Wednesday, 24 August 2011

Strategic Risk management: Risk Reporting and Treatment (2)

In an earlier article, Tempering the Pursuit of Profits, I discussed about how profit and non-profit seeking organisations can manipulate the way they make profits. One central component in that piece was matching risk and reward. Organisations face a choice of taking higher risk ventures with higher reward and then effectively and efficiently manage those risks or taking a lower risk venture with low return. Taking on high risk activities involves a strategic risk management approach. In the last article on risk management, I discussed how taking risk involves an extensive risk management from assessment to evaluation. In this article I am looking risk reporting and communication as well as risk treatment.  

Risk Reporting and Communication
For internal reporting purposes different levels within the organisation need different information from the risk management process.
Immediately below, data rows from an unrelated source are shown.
Lemma abort_wait_stays t r i ls : forall s s', Forall (own_event t) ls -> at_ (th s t) = Abort_wait r i -> tb 5 (th s t) = true ->
  run ls s = Some s' -> at_ (th s' t) = Abort_wait r i /\ tb 5 (th s' t) = true.
Proof.
  induction ls as [|l ls IH]; intros s s' Hls Ha H5; [by intros [= <-]|]. apply Forall_cons in Hls as [Hl Hls]. cbn [run].
  destruct (step l s) as [s1|] eqn:E; [|done]. apply IH; [done | |]; destruct Hl as [->|[->|[->|[d ->]]]]; cbn [step] in E.
  1,5: rewrite Ha in E; destruct (has _ _); [|done]; injection E as <-; cbn [th]; unfold abort_wait_turn, change_if; rewrite has_sip, H5, tupd_eq;
    first [done | cbn [st set_st]; by bits].
  1,4: injection E as <-; cbn [th]; rewrite tupd_eq; first [done | cbn [st set_st]; by bits].
  1,3: destruct (tmo (th s t)); try done; destruct (_ <=? _); [|done]; injection E as <-; cbn [th]; rewrite tupd_eq; unfold expired;
    destruct (_ || _); first [done | cbn [st set_st set_tmo]; by bits].
  1,2: destruct (0 <=? d); [|done]; by injection E as <-.
Qed.

Definition failed_transfer : list label :=
  [L_ipc 1 (call 2 (Relative 5)); L_ipc 2 (wait Never); L_run 2; L_tick 10; L_timeout 1; L_run 1; L_copied 2 false; L_run 2].

(** A sender that gives up while the receiver is transferring its message waits
    for the end of the transfer; when the transfer fails, it waits for ever: no
    cancellation or timeout gets it out of the kernel any more. *)
Theorem ipc_abort_send_hangs : orderly_run failed_transfer s0 = true
  /\ at_ (th (state_of (run failed_transfer s0)) 2) = User
  /\ forall ls s, Forall (own_event 1) ls -> run ls (state_of (run failed_transfer s0)) = Some s -> at_ (th s 1) = Abort_wait 2 (call 2 (Relative 5)).
Proof.
  split; [vm_compute; reflexivity|]. split; [vm_compute; reflexivity|]. intros ls s Hls Hrun.
  destruct (abort_wait_stays 1 2 (call 2 (Relative 5)) ls (state_of (run failed_transfer s0)) s Hls) as [H _];
    [vm_compute; reflexivity | vm_compute; reflexivity | exact Hrun | exact H].
Qed.

Lemma ipc_abort_send_hangs_witness : exists s, run [L_run 1; L_cancel 1; L_run 1] (state_of (run failed_transfer s0)) = Some s
  /\ at_ (th s 1) = Abort_wait 2 (call 2 (Relative 5)).
Proof.
  destruct ipc_abort_send_hangs as (_ & _ & H).
  assert (match run [L_run 1; L_cancel 1; L_run 1] (state_of (run failed_transfer s0)) with Some _ => true | None => false end = true)
    as Hsome by (vm_compute; reflexivity).
  destruct (run [L_run 1; L_cancel 1; L_run 1] (state_of (run failed_transfer s0))) as [s|] eqn:E; [|discriminate Hsome].
  exists s. split; [reflexivity|]. apply (H [L_run 1; L_cancel 1; L_run 1] s); [|exact E].
  repeat constructor; unfold own_event; tauto.
Defined.

(** A thread that only sends, without a receive phase, also gives the receiver a
    reply capability. *)
Lemma send_gives_reply_cap :
  reply_cap (th (state_of (run [L_ipc 2 (wait Never); L_run 2; L_ipc 1 (send 2); L_copied 1 true] s0)) 2) = Some (1, 3).
Proof. vm_compute. reflexivity. Qed.
End Ipc_example.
For example while the board of directors would like to know about the most significant risks facing the organisation, business units within the organisation would be aware of risks which fall into their area of responsibility, and individuals would understand their accountability for individual risks.
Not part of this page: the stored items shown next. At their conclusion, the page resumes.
(* ===== verification/AsidInv.v ===== *)
(** The invariant of the allocator of address-space identifiers ([Asid]): what
    the shared words say about each other, and what a CPU can rely on at each
    point of its way. *)

From stdpp Require Import functions.
From S2P Require Import Prelude Bitmap Asid.
Import Asid_t.

(** * Words of a generation and an identifier *)

Section words.
Context `{Asid_params}.

Definition gof (a : Z) : Z := a .& Z.lnot Mask.
Abbreviation num := Asid_t.asid.
Abbreviation inc := Generation_inc.

(** A generation that is not the last one. *)
Definition gen_word (g : Z) : Prop := inc <= g <= 2 ^ W - 2 * inc /\ g mod inc = 0.

Lemma inc_pos : 0 < inc.
Proof. apply pow2_pos. pose proof ASID_BITS_ok. lia. Qed.

Lemma mask_ones : Mask = Z.ones ASID_BITS.
Proof. unfold Mask, inc. rewrite Z.ones_equiv. lia. Qed.

Lemma num_mod a : num a = a mod inc.
Proof. unfold num. rewrite mask_ones, Z.land_ones; [done | pose proof ASID_BITS_ok; lia]. Qed.

Lemma gof_mod a : gof a = a - a mod inc.
Proof.
  unfold gof. pose proof ASID_BITS_ok as Hb. rewrite <- Z.ldiff_land, mask_ones, Z.ldiff_ones_r by lia.
  rewrite Z.shiftl_mul_pow2, Z.shiftr_div_pow2 by lia.
  pose proof (Z.div_mod a inc). pose proof inc_pos. unfold inc in *. lia.
Qed.

Lemma num_range a : 0 <= num a < inc.
Proof. rewrite num_mod. apply Z.mod_pos_bound, inc_pos. Qed.

Lemma word_eq a b : num a = num b -> gof a = gof b -> a = b.
Proof. rewrite !num_mod, !gof_mod. lia. Qed.

Lemma pack_add n g : 0 <= n < inc -> g mod inc = 0 -> n .| g = n + g.
Proof.
  intros Hn Hg. pose proof ASID_BITS_ok. rewrite <- Z.add_lor_land.
  assert (n .& g = 0) as ->; [| lia].
  apply Z.bits_inj'. intros i Hi. rewrite Z.land_spec, Z.bits_0.
  destruct (Z.ltb_spec i ASID_BITS) as [Hlt | Hge].
  - rewrite <- (Z.mod_pow2_bits_low g ASID_BITS i) by lia.
    unfold inc in Hg. rewrite Hg, Z.bits_0. apply andb_false_r.
  - rewrite (testbit_high ASID_BITS n i); [done | exact Hn | lia].
Qed.

Lemma num_pack n g : 0 <= n < inc -> g mod inc = 0 -> num (n .| g) = n.
Proof.
  intros Hn Hg. rewrite pack_add, num_mod by done.
  rewrite Z.add_mod, Hg, Z.add_0_r, Z.mod_mod by lia. apply Z.mod_small, Hn.
Qed.

Lemma gof_pack n g : 0 <= n < inc -> g mod inc = 0 -> gof (n .| g) = g.
Proof.
  intros Hn Hg. rewrite gof_mod, <- num_mod, num_pack, pack_add by done. lia.
Qed.

Lemma W_range : 32 <= W.
Proof. destruct W_ok as [-> | ->]; [apply arch_ge32 | lia]. Qed.

Lemma inc_lt : 2 * inc <= 2 ^ W.
Proof.
  pose proof W_range. pose proof ASID_BITS_ok. unfold inc.
  replace (2 * 2 ^ ASID_BITS) with (2 ^ (1 + ASID_BITS)) by (rewrite Z.pow_add_r by lia; lia).
  apply Z.pow_le_mono_r; lia.
Qed.

Lemma same_generation_spec a g : is_same_generation a g = true <-> gof a = g.
Proof. unfold is_same_generation, gof. apply Z.eqb_eq. Qed.

Lemma land_ones_full x y : in_range 32 x -> in_range 32 y -> x .& y = 2 ^ 32 - 1 -> x = 2 ^ 32 - 1 /\ y = 2 ^ 32 - 1.
Proof.
  intros Hx Hy Hxy.
  assert (forall z, in_range 32 z -> (forall i, 0 <= i < 32 -> Z.testbit z i = true) -> z = 2 ^ 32 - 1) as Hall.
  { intros z Hz Hb. change (2 ^ 32 - 1) with (Z.ones 32). apply Z.bits_inj'. intros i Hi.
    rewrite Z.testbit_ones_nonneg by lia. destruct (Z.ltb_spec i 32); [apply Hb; lia |].
    by apply (testbit_high 32). }
  assert (forall i, 0 <= i < 32 -> Z.testbit x i && Z.testbit y i = true) as Hb.
  { intros i Hi. rewrite <- Z.land_spec, Hxy. change (2 ^ 32 - 1) with (Z.ones 32).
    rewrite Z.testbit_ones_nonneg by lia. apply Z.ltb_lt; lia. }
  split; (apply Hall; [assumption | intros i Hi; destruct (andb_prop _ _ (Hb i Hi)); assumption]).
Qed.

(** Both forms of the test mean the same. *)
Lemma is_valid_spec a : in_range W a -> is_valid a = negb (a =? Invalid).
Proof.
  intros Ha. unfold is_valid. destruct (Z.eqb_spec W MWORD_BITS) as [| Hne]; [done |].
  destruct W_ok as [? | HW]; [done |]. unfold Invalid. rewrite HW in *. f_equal.
  assert (in_range 32 (a >> 32)) as Hhi.
  { unfold in_range in *. rewrite Z.shiftr_div_pow2 by lia. split; [apply Z.div_pos; lia |].
    apply Z.div_lt_upper_bound; lia. }
  rewrite (wrap_small 32 (a >> 32)) by done.
  assert (in_range 32 (wrap 32 a)) as Hlo by (apply wrap_range; lia).
  assert (a = 2 ^ 32 * (a >> 32) + wrap 32 a) as Hsum.
  { unfold wrap. rewrite Z.shiftr_div_pow2 by lia. apply Z.div_mod. lia. }
  apply eq_true_iff_eq. rewrite !Z.eqb_eq. split.
  - intros Heq. destruct (land_ones_full _ _ Hhi Hlo Heq) as [H1 H2]. lia.
  - intros ->. vm_compute. done.
Qed.

Lemma invalid_not_valid : is_valid Invalid = false.
Proof.
  rewrite is_valid_spec; [by rewrite Z.eqb_refl |].
  pose proof W_range. pose proof (pow2_pos W). unfold in_range, Invalid. lia.
Qed.

Lemma pack_valid n g : 0 <= n < inc -> gen_word g -> is_valid (n .| g) = true.
Proof.
  intros Hn [Hg Hm]. pose proof inc_pos. rewrite pack_add by done.
  rewrite is_valid_spec; unfold in_range, Invalid; [| lia].
  apply negb_true_iff, Z.eqb_neq. lia.
Qed.

Lemma gof_invalid g : gen_word g -> gof Invalid <> g.
Proof.
  intros [Hg Hm] E. apply (f_equal (fun g => num Invalid + g)) in E.
  rewrite num_mod, gof_mod in E. unfold Invalid in *.
  pose proof (Z.mod_pos_bound (2 ^ W - 1) inc inc_pos). lia.
Qed.

(** The generation after one that is followed by a valid one. *)
Lemma next_generation_add g :
  gen_word g -> g + inc <= 2 ^ W - 2 * inc -> next_generation g = g + inc /\ gen_word (g + inc).
Proof.
  intros [Hg Hm] Hle. pose proof inc_pos. unfold next_generation, Asid_t.add.
  rewrite wrap_small by (unfold in_range; lia). assert (gen_word (g + inc)) as Hgw.
  { split; [lia |]. rewrite Z.add_mod, Hm, Z.mod_same, Z.mod_0_l by lia. done. }
  split; [| done]. unfold is_invalid_generation. fold (gof Invalid).
  destruct (Z.eqb_spec (g + inc) (gof Invalid)) as [E |]; [| done]. by apply gof_invalid in Hgw.
Qed.
End words.

(** * The invariant *)

Section invariant.
Context `{Asid_params}.
Context {M N : Type} {BM : Bit_set M} {BN : Bit_set N} `{!Cpus N}.
Abbreviation num := Asid_t.asid.
Abbreviation inc := Generation_inc.
Abbreviation sys := (sys (M := M) (N := N)).

Definition online (c : Z) : Prop := cpu_online c = true /\ 0 <= c < max_num_cpus.

Lemma online_numbers c : online c -> c ∈ cpu_numbers.
Proof. intros [_ Hc]. unfold cpu_numbers. apply elem_of_seqZ. lia. Qed.

(** The CPUs that a roll-over has still to pass. *)
Definition todo_ok (todo : list Z) : Prop := NoDup todo /\ todo ⊆ cpu_numbers.

(** What all CPUs share. *)
Record view := mk_view {
  v_space : Z -> Z;
  v_gen : Z;
  v_rolling : bool;
  v_res : Z -> Z;
  v_bm : Z -> bool;
  v_idx : Z }.

(** The generation in which identifiers were handed out: during a roll-over the
    one that ends. *)
Definition ag (v : view) : Z := if v_rolling v then v_gen v - inc else v_gen v.

(** What belongs to one CPU; [o_done]: the roll-over under way has passed it. *)
Record own := mk_own {
  o_active : Z;
  o_res : Z;
  o_done : bool;
  o_pending : bool;
  o_hw : option (Z * Z);
  o_tlb : list (Z * Z) }.

Record View_ok (v : view) (done : Z -> bool) : Prop := {
  vo_gen : gen_word (v_gen v);
  vo_ag : gen_word (ag v);
  vo_range x : is_valid (v_space v x) = true ->
    0 <= num (v_space v x) < asid_num /\ gof (v_space v x) <= ag v;
  vo_uniq x y : is_valid (v_space v x) = true -> v_space v x = v_space v y -> x = y;
  (** identifiers of this generation are used up or reserved *)
  vo_alloc x : v_rolling v = false -> is_valid (v_space v x) = true -> gof (v_space v x) = ag v ->
    num (v_space v x) < v_idx v \/ v_bm v (num (v_space v x)) = true;
  vo_bit d : online d -> (v_rolling v = true -> done d = true) -> is_valid (v_res v d) = true ->
    v_bm v (num (v_res v d)) = true;
  vo_few n : v_rolling v = true -> 0 <= n < inc -> v_bm v n = true ->
    exists d, online d /\ done d = true /\ is_valid (v_res v d) = true /\ num (v_res v d) = n;
  vo_base : 0 <= v_idx v /\ (v_rolling v = true -> v_idx v = Asid_base);
  (** reserved identifiers are those of one address space each *)
  vo_res d e : online d -> online e -> is_valid (v_res v d) = true -> is_valid (v_res v e) = true ->
    num (v_res v d) = num (v_res v e) -> v_res v d = v_res v e;
  vo_own x d : online d -> is_valid (v_space v x) = true -> gof (v_space v x) = ag v ->
    is_valid (v_res v d) = true -> num (v_res v d) = num (v_space v x) -> v_res v d = v_space v x }.

(** No address space but [x] has the identifier [n] or can get it in this
    generation. *)
Record ok (v : view) (n x : Z) : Prop := {
  ok_space y : is_valid (v_space v y) = true -> gof (v_space v y) = ag v -> num (v_space v y) = n -> y = x;
  ok_res y d : online d -> is_valid (v_space v y) = true -> v_res v d = v_space v y ->
    num (v_space v y) = n -> y = x;
  ok_used : v_rolling v = false -> n < v_idx v \/ v_bm v n = true }.

Definition lost (p : pc_t) : bool :=
  match p with Acquire _ l | Locked _ l | Roll _ l _ | Store _ l _ => l | _ => false end.

Definition in_lock (p : pc_t) : bool :=
  match p with Locked _ _ | Roll _ _ _ | Store _ _ _ => true | _ => false end.

(** The address space a CPU is about to run. *)
Definition target (p : pc_t) : option Z :=
  match p with Flush x | Reload x | Write x _ => Some x | _ => None end.

Definition flushing (p : pc_t) : bool := match p with Flush _ => true | _ => false end.

(** What a roll-over takes over from the CPU. *)
Definition keep (o : own) (p : pc_t) : Z :=
  if o_done o || lost p || negb (is_valid (o_active o)) then o_res o else o_active o.

(** The CPU has to flush its TLB before it uses another identifier. *)
Definition behind (o : own) : bool := o_done o || o_pending o.

Definition pc_ok (v : view) (o : own) (p : pc_t) : Prop :=
  match p with
  | Check x a => v_space v x = a \/ gof a < v_gen v \/ is_valid a = false
  | Exchange x a =>
      is_valid (o_active o) = true -> o_done o = false ->
      is_valid a = true /\ gof a = ag v /\ v_space v x = a
  | Roll x _ todo =>
      todo_ok todo /\ (is_valid (v_space v x) = true -> gof (v_space v x) <> ag v) /\
      forall d, online d -> is_valid (v_res v d) = true -> v_res v d <> v_space v x
  | Store x _ a => v_space v x = a /\ gof a = ag v /\ is_valid a = true
  | Flush x | Reload x => is_valid (keep o p) = true /\ keep o p = v_space v x
  | Write x n => is_valid (keep o p) = true /\ keep o p = v_space v x /\ num (v_space v x) = n
  | _ => True
  end.

Record Loc (v : view) (o : own) (p : pc_t) : Prop := {
  l_active : lost p = false -> o_done o = false -> is_valid (o_active o) = true ->
    gof (o_active o) = ag v /\ exists x, v_space v x = o_active o;
  l_behind : behind o = true -> lost p = true \/ is_valid (o_active o) = false;
  l_pc : pc_ok v o p;
  (** what the CPU runs is what a roll-over would take over *)
  l_hw n x : target p = None -> o_hw o = Some (n, x) ->
    is_valid (keep o p) = true /\ v_space v x = keep o p /\ num (keep o p) = n;
  l_hw_ok n x : target p <> None -> behind o = false -> o_hw o = Some (n, x) -> ok v n x;
  l_safe n x y : o_hw o = Some (n, x) -> (n, y) ∈ o_tlb o -> y = x;
  l_clean n y : behind o = false -> flushing p = false -> (n, y) ∈ o_tlb o -> ok v n y;
  l_t_hw x n y : target p = Some x -> o_hw o = Some (n, y) -> num (v_space v x) = n -> y = x;
  l_t_tlb x n y : target p = Some x -> flushing p = false -> (n, y) ∈ o_tlb o ->
    num (v_space v x) = n -> y = x }.

(** The CPUs that the roll-over under way has still to pass. *)
Definition todo_of (s : sys) : option (list Z) :=
  match lock s with
  | Some h => match pc s h with Roll _ _ todo => Some todo | _ => None end
  | None => None
  end.

Definition done_in (t : option (list Z)) (d : Z) : bool :=
  match t with Some todo => negb (bool_decide (d ∈ todo)) | None => false end.

Definition view_of (s : sys) : view :=
  mk_view (space s) (gen s) (bool_decide (is_Some (todo_of s))) (reserved s) (bs_get (bmap s)) (idx s).

Definition own_of (s : sys) (d : Z) : own :=
  mk_own (active s d) (reserved s d) (done_in (todo_of s) d) (bs_get (pending s) d) (hw s d) (tlb s d).

Record Inv (s : sys) : Prop := {
  i_bitmap : bs_ok (bmap s);
  i_pending : bs_ok (pending s);
  i_lock d : in_lock (pc s d) = true <-> lock s = Some d;
  i_online d : pc s d <> Idle -> online d;
  i_view : View_ok (view_of s) (done_in (todo_of s));
  i_loc d : online d -> Loc (view_of s) (own_of s d) (pc s d) }.

(** No roll-over takes over the active word of a CPU that has exchanged it in
    vain, and the generations do not wrap around. *)
Definition orderly (l : label) (s : sys) : Prop :=
  match l with
  | Run c =>
      match pc s c with
      | Locked _ _ => gen s + inc <= 2 ^ W - 2 * inc
      | Roll _ _ (d :: _) => lost (pc s d) = false
      | _ => True
      end
  | _ => True
  end.
End invariant.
External reporting enables a company to report to its stakeholders on a regular basis setting out its risk management policies and the effectiveness in achieving its objectives. Good corporate governance requires companies adopt a methodical approach to risk management.

Risk Treatment
The process of selecting and implementing measures to modify the risk is called risk treatment. This process includes risk control/mitigation and extends to risk avoidance, risk transfer, risk financing, etc. A system of treatment should have a threshold of efficient and effective operation of the organisation; effective internal controls; and compliance with laws and regulation.

Making a detailed risk analysis assists the effective and efficient operation of the organisation by identifying those risks which require attention by management. Risk control actions are prioritised in terms of their potential benefit to the organisation. Effectiveness of internal controls is the extent to which the risk will either be eliminated or reduced by the proposed control measure by a cost/benefit analysis. Compliance with laws and regulations is not an option. Understanding the applicable laws and implementing a system of controls to achieve compliance is a must.